Data to examine Block Start

(* ===== verification/Calendar.v ===== *)
(** The proleptic Gregorian calendar behind [Date.getUTC*], on days counted
    from 1970-01-01.  [civil] is the date of a day, [day_of] the day of a date.
    [civil_next] and [civil_epoch] characterise [civil]: the epoch is the first
    of January 1970 and each day is the calendar's next. *)

From S2P Require Import Prelude.

Definition ERA : Z := 146097. (* days in 400 years *)

(** Years start in March, so that the leap day is the last of its year: [start y]
    is the first day of year [y], counted from 0000-03-01. *)
Definition start (y : Z) : Z := 365 * y + y / 4 - y / 100 + y / 400.

(** The year of the era of a day of the era. *)
Definition year_of_era (doe : Z) : Z := (doe - doe / 1460 + doe / 36524 - doe / 146096) / 365.

(** The month counted from March of a day of the year, and its first day. *)
Definition month_of (doy : Z) : Z := (5 * doy + 2) / 153.
Definition month_start (mp : Z) : Z := (153 * mp + 2) / 5.

Definition to_month (mp : Z) : Z := if mp <? 10 then mp + 3 else mp - 9.
Definition from_month (m : Z) : Z := if 2 <? m then m - 3 else m + 9.

(** Year, month and day of the month, of a day of a year. *)
Definition date_at (y doy : Z) : Z * Z * Z :=
  let mp := month_of doy in
  let m := to_month mp in
  (y + (if m <=? 2 then 1 else 0), m, doy - month_start mp + 1).

Definition civil (day : Z) : Z * Z * Z :=
  let z := day + 719468 in
  let era := z / ERA in
  let doe := z mod ERA in
  let yoe := year_of_era doe in
  date_at (yoe + era * 400) (doe - start yoe).

Definition day_of (y m d : Z) : Z :=
  start (if m <=? 2 then y - 1 else y) + month_start (from_month m) + d - 1 - 719468.

(** Sunday is 0; the epoch was a Thursday. *)
Definition weekday (day : Z) : Z := (day + 4) mod 7.

Definition is_leap (y : Z) : bool := (y mod 4 =? 0) && (negb (y mod 100 =? 0) || (y mod 400 =? 0)).

Definition month_length (y m : Z) : Z :=
  if m =? 2 then if is_leap y then 29 else 28
  else if (m =? 4) || (m =? 6) || (m =? 9) || (m =? 11) then 30 else 31.

Definition next_date (ymd : Z * Z * Z) : Z * Z * Z :=
  let '(y, m, d) := ymd in
  if d <? month_length y m then (y, m, d + 1)
  else if m <? 12 then (y, m + 1, 1) else (y + 1, 1, 1).

(** * Years *)

Lemma div_succ y n : 0 < n -> (y + 1) / n - y / n = if (y + 1) mod n =? 0 then 1 else 0.
Proof.
  intros Hn. destruct (Z.eqb_spec ((y + 1) mod n) 0) as [E|E].
  - assert (y / n = (y + 1) / n - 1); [|lia].
    symmetry. apply (Z.div_unique_pos y n _ (n - 1)); [lia|].
    pose proof (Z.div_mod (y + 1) n). lia.
  - assert (y / n = (y + 1) / n); [|lia].
    symmetry. apply (Z.div_unique_pos y n _ ((y + 1) mod n - 1)).
    + pose proof (Z.mod_pos_bound (y + 1) n). lia.
    + pose proof (Z.div_mod (y + 1) n). lia.
Qed.

Lemma start_succ y : start (y + 1) - start y = if is_leap (y + 1) then 366 else 365.
Proof.
  pose proof (div_succ y 4 ltac:(lia)). pose proof (div_succ y 100 ltac:(lia)). pose proof (div_succ y 400 ltac:(lia)).
  assert ((y + 1) mod 400 = 0 -> (y + 1) mod 100 = 0) by
    (rewrite !Z.mod_divide by done; intros [k ->]; exists (4 * k); lia).
  assert ((y + 1) mod 100 = 0 -> (y + 1) mod 4 = 0) by
    (rewrite !Z.mod_divide by done; intros [k ->]; exists (25 * k); lia).
  unfold start, is_leap.
  destruct (Z.eqb_spec ((y + 1) mod 4) 0), (Z.eqb_spec ((y + 1) mod 100) 0), (Z.eqb_spec ((y + 1) mod 400) 0); simpl; lia.
Qed.

Lemma start_era e r : start (e * 400 + r) = e * ERA + start r.
Proof.
  unfold start.
  replace (e * 400 + r) with (r + (100 * e) * 4) at 2 by lia.
  replace (e * 400 + r) with (r + (4 * e) * 100) at 2 by lia.
  replace (e * 400 + r) with (r + e * 400) by lia.
  rewrite !Z.div_add by done. unfold ERA. lia.
Qed.

(** A strictly increasing function splits the integers. *)
Lemma split_by (f : Z -> Z) x : (forall y, f y < f (y + 1)) -> exists y, f y <= x < f (y + 1).
Proof.
  intros Hf.
  assert (Hup : forall n : nat, forall y, x - f y < Z.of_nat n -> f y <= x -> exists y', f y' <= x < f (y' + 1)).
  { induction n as [|n IH]; intros y Hn Hy; [lia|].
    destruct (Z.lt_ge_cases x (f (y + 1))) as [|Hge]; [by exists y|].
    apply (IH (y + 1)); [|done]. specialize (Hf y). lia. }
  assert (Hdown : forall n : nat, forall y, f y - x < Z.of_nat n -> exists y', f y' <= x).
  { induction n as [|n IH]; intros y Hn; [exists y; lia|].
    destruct (Z.le_gt_cases (f y) x) as [|Hgt]; [by exists y|].
    apply (IH (y - 1)). specialize (Hf (y - 1)). rewrite Z.sub_add in Hf. lia. }
  destruct (Hdown (Z.to_nat (f 0 - x + 1)) 0) as [y Hy]; [lia|].
  apply (Hup (Z.to_nat (x - f y + 1)) y); lia.
Qed.

Lemma year_of_day z : exists y doy, z = start y + doy /\ 0 <= doy < start (y + 1) - start y.
Proof.
  destruct (split_by start z) as [y Hy].
  - intros y. pose proof (start_succ y). destruct (is_leap _); lia.
  - exists y, (z - start y). lia.
Qed.

Lemma year_of_era_mono a b : 0 <= a <= b -> b < 146096 -> year_of_era a <= year_of_era b.
Proof.
  intros Ha Hb. unfold year_of_era. apply Z.div_le_mono; [lia|].
  rewrite (Z.div_small a 146096), (Z.div_small b 146096) by lia.
  pose proof (Z.div_le_mono a b 36524). Z.to_euclidean_division_equations. lia.
Qed.

Lemma era_years :
  check_range (fun y => (year_of_era (start y) =? y) && (year_of_era (start (y + 1) - 1) =? y)) 0 399 = true.
Proof. vm_compute. reflexivity. Qed.

Lemma year_of_era_correct yoe doy :
  0 <= yoe < 400 -> 0 <= doy < start (yoe + 1) - start yoe -> year_of_era (start yoe + doy) = yoe.
Proof.
  intros Hy Hd. destruct (Z.eq_dec yoe 399) as [->|Hne].
  - change (start (399 + 1) - start 399) with 366 in Hd.
    destruct (Z.eq_dec doy 365) as [->|]; [done|].
    assert (year_of_era (start 399 + 0) <= year_of_era (start 399 + doy)) by
      (apply year_of_era_mono; change (start 399) with 145731; lia).
    assert (year_of_era (start 399 + doy) <= year_of_era (start 399 + 364)) by
      (apply year_of_era_mono; change (start 399) with 145731; lia).
    change (year_of_era (start 399 + 0)) with 399 in *. change (year_of_era (start 399 + 364)) with 399 in *. lia.
  - pose proof (check_range_spec _ _ _ era_years yoe ltac:(lia)) as H. cbv beta in H. b2p.
    assert (Hs : forall a b, 0 <= a <= b -> start a <= start b).
    { intros a b [Ha Hab]. unfold start.
      pose proof (Z.div_le_mono a b 4). pose proof (Z.div_le_mono a b 400).
      Z.to_euclidean_division_equations. lia. }
    pose proof (Hs 0 yoe). pose proof (Hs (yoe + 1) 399). change (start 0) with 0 in *. change (start 399) with 145731 in *.
    assert (year_of_era (start yoe) <= year_of_era (start yoe + doy)) by (apply year_of_era_mono; lia).
    assert (year_of_era (start yoe + doy) <= year_of_era (start (yoe + 1) - 1)) by (apply year_of_era_mono; lia).
    lia.
Qed.

(** The date of a day given as a day of a year. *)
Lemma civil_at y doy : 0 <= doy < start (y + 1) - start y -> civil (start y + doy - 719468) = date_at y doy.
Proof.
  intros Hd. set (e := y / 400). set (r := y mod 400).
  assert (Hy : y = e * 400 + r) by (pose proof (Z.div_mod y 400); unfold e, r; lia).
  assert (Hr : 0 <= r < 400) by (apply Z.mod_pos_bound; lia). clearbody e r. subst y.
  rewrite <- Z.add_assoc, !start_era in Hd. rewrite start_era. unfold civil.
  replace (e * ERA + start r + doy - 719468 + 719468) with (start r + doy + e * ERA) by lia.
  assert (Hdoe : 0 <= start r + doy < ERA).
  { assert (0 <= start r) by (unfold start; Z.to_euclidean_division_equations; lia).
    assert (start (r + 1) <= ERA) by (unfold start, ERA; Z.to_euclidean_division_equations; lia). lia. }
  rewrite Z.div_add, Z.mod_add, Z.div_small, Z.mod_small by (done || unfold ERA in *; lia).
  rewrite year_of_era_correct by (lia || (split; lia)).
  f_equal; lia.
Qed.

(** * Months *)

(** [next_date] and the length of a month, told whether the February at hand is
    a long one. *)
Definition length_if (leap : bool) (m : Z) : Z :=
  if m =? 2 then if leap then 29 else 28
  else if (m =? 4) || (m =? 6) || (m =? 9) || (m =? 11) then 30 else 31.

Definition next_if (leap : bool) (ymd : Z * Z * Z) : Z * Z * Z :=
  let '(y, m, d) := ymd in
  if d <? length_if leap m then (y, m, d + 1)
  else if m <? 12 then (y, m + 1, 1) else (y + 1, 1, 1).

Definition shift_years (k : Z) (ymd : Z * Z * Z) : Z * Z * Z := let '(y, m, d) := ymd in (y + k, m, d).

Definition date_eqb (a b : Z * Z * Z) : bool :=
  let '(y, m, d) := a in let '(y', m', d') := b in (y =? y') && (m =? m') && (d =? d').

Lemma date_eqb_eq a b : date_eqb a b = true -> a = b.
Proof. destruct a as [[y m] d], b as [[y' m'] d']. simpl. intros H. b2p. repeat f_equal; lia. Qed.

Lemma next_if_shift leap k ymd : next_if leap (shift_years k ymd) = shift_years k (next_if leap ymd).
Proof.
  destruct ymd as [[y m] d]. unfold next_if, shift_years.
  destruct (d <? _); [done|]. destruct (m <? 12); [done|]. do 2 f_equal. lia.
Qed.

Lemma date_at_shift y doy : date_at y doy = shift_years y (date_at 0 doy).
Proof. unfold date_at, shift_years. do 2 f_equal. lia. Qed.

Lemma next_date_at y doy : next_date (date_at y doy) = next_if (is_leap (y + 1)) (date_at y doy).
Proof.
  unfold date_at, next_date, next_if, month_length, length_if.
  destruct (Z.eqb_spec (to_month (month_of doy)) 2) as [->|]; done.
Qed.

Lemma days_next (leap : bool) :
  check_range (fun doy => date_eqb (date_at 0 (doy + 1)) (next_if leap (date_at 0 doy))) 0 (if leap then 365 else 364) = true /\
  next_if leap (date_at 0 (if leap then 365 else 364)) = date_at 1 0.
Proof. destruct leap; split; vm_compute; reflexivity. Qed.

(** The day after a date is the calendar's next date. *)
Lemma civil_next day : civil (day + 1) = next_date (civil day).
Proof.
  destruct (year_of_day (day + 719468)) as (y & doy & E & Hd).
  replace day with (start y + doy - 719468) by lia. rewrite civil_at by done.
  rewrite next_date_at. pose proof (start_succ y) as Hs. destruct (days_next (is_leap (y + 1))) as [Hr He].
  destruct (Z.eq_dec (doy + 1) (start (y + 1) - start y)) as [Hl|Hl].
  - replace (start y + doy - 719468 + 1) with (start (y + 1) + 0 - 719468) by lia.
    rewrite civil_at by (pose proof (start_succ (y + 1)); destruct (is_leap (y + 1 + 1)); lia).
    replace doy with (if is_leap (y + 1) then 365 else 364) by (destruct (is_leap (y + 1)); lia).
    rewrite (date_at_shift y), next_if_shift, He, (date_at_shift (y + 1)).
    unfold date_at, shift_years. simpl. do 2 f_equal. lia.
  - replace (start y + doy - 719468 + 1) with (start y + (doy + 1) - 719468) by lia.
    rewrite civil_at by lia. rewrite !(date_at_shift y), next_if_shift. f_equal. apply date_eqb_eq.
    apply (check_range_spec _ _ _ Hr doy). destruct (is_leap (y + 1)); lia.
Qed.

Lemma civil_epoch : civil 0 = (1970, 1, 1).
Proof. reflexivity. Qed.

Lemma month_days (leap : bool) :
  check_range (fun m => check_range (fun d =>
    let doy := month_start (from_month m) + d - 1 in
    negb (d <=? length_if leap m) ||
    ((0 <=? doy) && (doy <? (if leap then 366 else 365)) &&
     date_eqb (date_at 0 doy) (if m <=? 2 then 1 else 0, m, d))) 1 31) 1 12 = true.
Proof. destruct leap; vm_compute; reflexivity. Qed.

Definition valid_date (y m d : Z) : Prop := 1 <= m <= 12 /\ 1 <= d <= month_length y m.

Lemma length_if_bound leap m : length_if leap m <= 31.
Proof. unfold length_if. repeat case_match; lia. Qed.

(** [day_of] finds the day of every date of the calendar. *)
Lemma civil_day_of y m d : valid_date y m d -> civil (day_of y m d) = (y, m, d).
Proof.
  intros [Hm Hd]. unfold day_of. set (y' := if m <=? 2 then y - 1 else y).
  assert (Hl : month_length y m = length_if (is_leap (y' + 1)) m).
  { unfold month_length, length_if, y'. destruct (Z.eqb_spec m 2) as [->|]; [|done].
    simpl. by rewrite Z.sub_add. }
  rewrite Hl in Hd. pose proof (length_if_bound (is_leap (y' + 1)) m).
  pose proof (check_range_spec _ _ _ (month_days (is_leap (y' + 1))) m ltac:(lia)) as H1.
  pose proof (check_range_spec _ _ _ H1 d ltac:(lia)) as H2. cbv zeta in H2.
  apply orb_true_iff in H2 as [H2|H2]; [b2p; lia|]. b2p.
  match goal with H : date_eqb _ _ = true |- _ => apply date_eqb_eq in H; rename H into E end.
  replace (start y' + month_start (from_month m) + d - 1 - 719468)
    with (start y' + (month_start (from_month m) + d - 1) - 719468) by lia.
  rewrite civil_at by (rewrite start_succ; destruct (is_leap (y' + 1)); lia).
  rewrite date_at_shift, E. unfold shift_years, y'. destruct (m <=? 2); do 2 f_equal; lia.
Qed.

Data to examine Block End

• Task prompt:
Lines after the one containing "Definition ERA : Z" are left out; every line from the start of the entries through that line is restated word for word.

• Result below:
(* ===== verification/Calendar.v ===== *)
(** The proleptic Gregorian calendar behind [Date.getUTC*], on days counted
    from 1970-01-01.  [civil] is the date of a day, [day_of] the day of a date.
    [civil_next] and [civil_epoch] characterise [civil]: the epoch is the first
    of January 1970 and each day is the calendar's next. *)

From S2P Require Import Prelude.

Definition ERA : Z := 146097. (* days in 400 years *)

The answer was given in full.